- [Your assignment] Where the word "reflexivity" occurs in a line of the listing below, copy that line.

- [Dataset content]
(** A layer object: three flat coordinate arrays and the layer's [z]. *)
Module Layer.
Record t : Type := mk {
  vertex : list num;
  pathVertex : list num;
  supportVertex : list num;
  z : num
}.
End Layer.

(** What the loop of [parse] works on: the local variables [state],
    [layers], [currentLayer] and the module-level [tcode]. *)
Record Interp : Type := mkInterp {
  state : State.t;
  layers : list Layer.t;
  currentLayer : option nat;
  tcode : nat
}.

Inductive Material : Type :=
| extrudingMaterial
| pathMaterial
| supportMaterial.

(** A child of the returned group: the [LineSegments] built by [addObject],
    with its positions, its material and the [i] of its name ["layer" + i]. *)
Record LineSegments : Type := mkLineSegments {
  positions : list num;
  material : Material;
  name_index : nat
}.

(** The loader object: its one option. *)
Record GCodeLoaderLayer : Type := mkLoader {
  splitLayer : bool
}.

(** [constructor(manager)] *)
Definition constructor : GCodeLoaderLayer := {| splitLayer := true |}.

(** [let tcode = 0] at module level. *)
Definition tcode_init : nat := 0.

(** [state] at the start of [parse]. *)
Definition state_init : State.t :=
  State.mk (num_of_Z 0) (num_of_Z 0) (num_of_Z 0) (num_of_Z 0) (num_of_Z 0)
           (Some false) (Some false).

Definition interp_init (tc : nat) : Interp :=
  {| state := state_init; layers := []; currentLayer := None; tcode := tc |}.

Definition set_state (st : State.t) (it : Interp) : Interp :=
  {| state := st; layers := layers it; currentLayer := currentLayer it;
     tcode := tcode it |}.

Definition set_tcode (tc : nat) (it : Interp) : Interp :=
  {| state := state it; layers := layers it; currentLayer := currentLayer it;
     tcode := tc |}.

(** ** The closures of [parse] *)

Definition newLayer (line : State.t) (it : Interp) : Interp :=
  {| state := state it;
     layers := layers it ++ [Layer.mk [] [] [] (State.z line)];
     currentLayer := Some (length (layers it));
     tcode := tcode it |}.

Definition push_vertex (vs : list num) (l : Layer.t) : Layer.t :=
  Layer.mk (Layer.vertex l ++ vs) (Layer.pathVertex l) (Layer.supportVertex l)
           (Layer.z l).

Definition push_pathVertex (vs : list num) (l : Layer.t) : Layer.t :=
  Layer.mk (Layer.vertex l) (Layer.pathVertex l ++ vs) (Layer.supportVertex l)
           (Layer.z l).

...

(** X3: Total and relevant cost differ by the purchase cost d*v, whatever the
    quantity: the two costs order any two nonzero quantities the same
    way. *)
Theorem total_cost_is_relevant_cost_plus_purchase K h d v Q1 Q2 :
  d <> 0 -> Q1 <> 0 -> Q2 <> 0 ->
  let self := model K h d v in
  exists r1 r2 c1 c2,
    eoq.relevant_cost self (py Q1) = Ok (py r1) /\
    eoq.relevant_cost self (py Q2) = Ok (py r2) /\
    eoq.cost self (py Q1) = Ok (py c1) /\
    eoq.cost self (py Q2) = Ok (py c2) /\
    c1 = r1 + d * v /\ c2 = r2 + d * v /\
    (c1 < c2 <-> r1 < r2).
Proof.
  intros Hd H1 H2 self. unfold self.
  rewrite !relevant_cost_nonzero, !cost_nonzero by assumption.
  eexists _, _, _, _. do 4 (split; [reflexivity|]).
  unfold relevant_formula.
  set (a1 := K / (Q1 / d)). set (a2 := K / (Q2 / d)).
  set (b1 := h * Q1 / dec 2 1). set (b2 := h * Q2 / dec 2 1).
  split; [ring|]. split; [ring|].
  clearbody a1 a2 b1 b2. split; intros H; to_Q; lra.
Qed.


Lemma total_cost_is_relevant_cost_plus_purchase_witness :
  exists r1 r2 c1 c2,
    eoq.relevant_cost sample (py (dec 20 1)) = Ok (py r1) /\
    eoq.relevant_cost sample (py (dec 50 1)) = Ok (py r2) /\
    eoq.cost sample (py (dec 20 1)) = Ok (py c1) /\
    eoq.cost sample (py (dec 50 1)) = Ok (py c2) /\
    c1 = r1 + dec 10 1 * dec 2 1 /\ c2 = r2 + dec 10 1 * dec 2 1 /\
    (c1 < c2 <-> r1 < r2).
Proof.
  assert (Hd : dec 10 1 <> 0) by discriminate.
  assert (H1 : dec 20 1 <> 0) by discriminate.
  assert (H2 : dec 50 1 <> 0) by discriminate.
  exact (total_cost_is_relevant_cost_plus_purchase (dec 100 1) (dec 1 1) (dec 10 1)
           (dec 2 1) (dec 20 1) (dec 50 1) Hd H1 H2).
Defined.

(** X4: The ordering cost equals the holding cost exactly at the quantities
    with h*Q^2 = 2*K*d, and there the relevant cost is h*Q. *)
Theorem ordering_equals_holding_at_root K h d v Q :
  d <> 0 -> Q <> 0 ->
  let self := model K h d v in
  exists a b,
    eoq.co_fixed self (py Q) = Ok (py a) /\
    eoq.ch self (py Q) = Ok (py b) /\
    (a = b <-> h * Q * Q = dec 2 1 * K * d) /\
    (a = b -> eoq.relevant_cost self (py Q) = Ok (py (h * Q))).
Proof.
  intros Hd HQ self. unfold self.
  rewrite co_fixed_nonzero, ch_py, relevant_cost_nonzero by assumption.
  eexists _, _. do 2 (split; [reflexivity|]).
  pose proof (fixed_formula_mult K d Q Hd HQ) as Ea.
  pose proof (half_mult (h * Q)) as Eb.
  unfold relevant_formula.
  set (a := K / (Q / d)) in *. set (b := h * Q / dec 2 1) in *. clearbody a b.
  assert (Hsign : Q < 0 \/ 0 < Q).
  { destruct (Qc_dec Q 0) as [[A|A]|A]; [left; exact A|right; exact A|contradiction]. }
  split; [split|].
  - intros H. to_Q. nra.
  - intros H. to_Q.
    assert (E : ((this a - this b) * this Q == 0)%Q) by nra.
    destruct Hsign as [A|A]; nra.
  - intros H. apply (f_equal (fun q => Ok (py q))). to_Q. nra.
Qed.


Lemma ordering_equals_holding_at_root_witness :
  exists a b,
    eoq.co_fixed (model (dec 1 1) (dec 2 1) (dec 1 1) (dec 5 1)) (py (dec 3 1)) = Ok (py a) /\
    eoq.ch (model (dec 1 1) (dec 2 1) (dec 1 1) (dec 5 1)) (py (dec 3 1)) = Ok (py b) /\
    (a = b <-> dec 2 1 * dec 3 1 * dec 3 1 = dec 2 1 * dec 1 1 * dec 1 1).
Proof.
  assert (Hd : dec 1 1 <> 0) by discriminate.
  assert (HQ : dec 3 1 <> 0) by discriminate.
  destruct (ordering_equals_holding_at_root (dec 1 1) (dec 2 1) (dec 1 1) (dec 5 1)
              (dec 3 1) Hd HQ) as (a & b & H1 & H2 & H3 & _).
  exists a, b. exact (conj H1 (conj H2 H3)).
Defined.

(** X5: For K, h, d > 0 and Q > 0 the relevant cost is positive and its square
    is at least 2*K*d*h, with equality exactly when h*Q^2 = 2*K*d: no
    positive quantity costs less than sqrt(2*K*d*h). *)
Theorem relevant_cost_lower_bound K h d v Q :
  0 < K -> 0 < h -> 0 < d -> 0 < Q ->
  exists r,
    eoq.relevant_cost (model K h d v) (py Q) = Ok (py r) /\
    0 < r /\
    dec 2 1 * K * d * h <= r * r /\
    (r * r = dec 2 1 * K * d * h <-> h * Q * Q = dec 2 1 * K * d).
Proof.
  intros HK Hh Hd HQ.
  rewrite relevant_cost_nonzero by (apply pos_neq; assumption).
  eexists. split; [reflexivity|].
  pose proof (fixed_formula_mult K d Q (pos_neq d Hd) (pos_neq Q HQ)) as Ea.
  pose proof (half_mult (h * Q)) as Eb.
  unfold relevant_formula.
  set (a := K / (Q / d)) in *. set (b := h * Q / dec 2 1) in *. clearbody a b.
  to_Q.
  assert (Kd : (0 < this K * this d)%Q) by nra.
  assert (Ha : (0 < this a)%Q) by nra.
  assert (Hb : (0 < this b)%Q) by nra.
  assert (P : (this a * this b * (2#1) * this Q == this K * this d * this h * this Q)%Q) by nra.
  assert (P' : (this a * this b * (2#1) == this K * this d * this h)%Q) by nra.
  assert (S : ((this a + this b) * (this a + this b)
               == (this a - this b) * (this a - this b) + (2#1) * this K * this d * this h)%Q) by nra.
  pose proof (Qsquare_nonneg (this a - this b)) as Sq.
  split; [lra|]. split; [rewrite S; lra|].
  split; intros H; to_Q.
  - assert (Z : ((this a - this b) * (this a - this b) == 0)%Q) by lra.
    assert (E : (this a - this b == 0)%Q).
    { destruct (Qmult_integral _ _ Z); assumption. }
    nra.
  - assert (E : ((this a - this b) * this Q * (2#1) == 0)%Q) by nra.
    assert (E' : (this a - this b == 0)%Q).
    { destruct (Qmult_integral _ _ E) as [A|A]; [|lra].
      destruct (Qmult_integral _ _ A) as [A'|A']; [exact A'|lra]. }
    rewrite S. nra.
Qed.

- [Exercise response]
  eexists _, _, _, _. do 4 (split; [reflexivity|]).
  eexists _, _. do 2 (split; [reflexivity|]).
  eexists. split; [reflexivity|].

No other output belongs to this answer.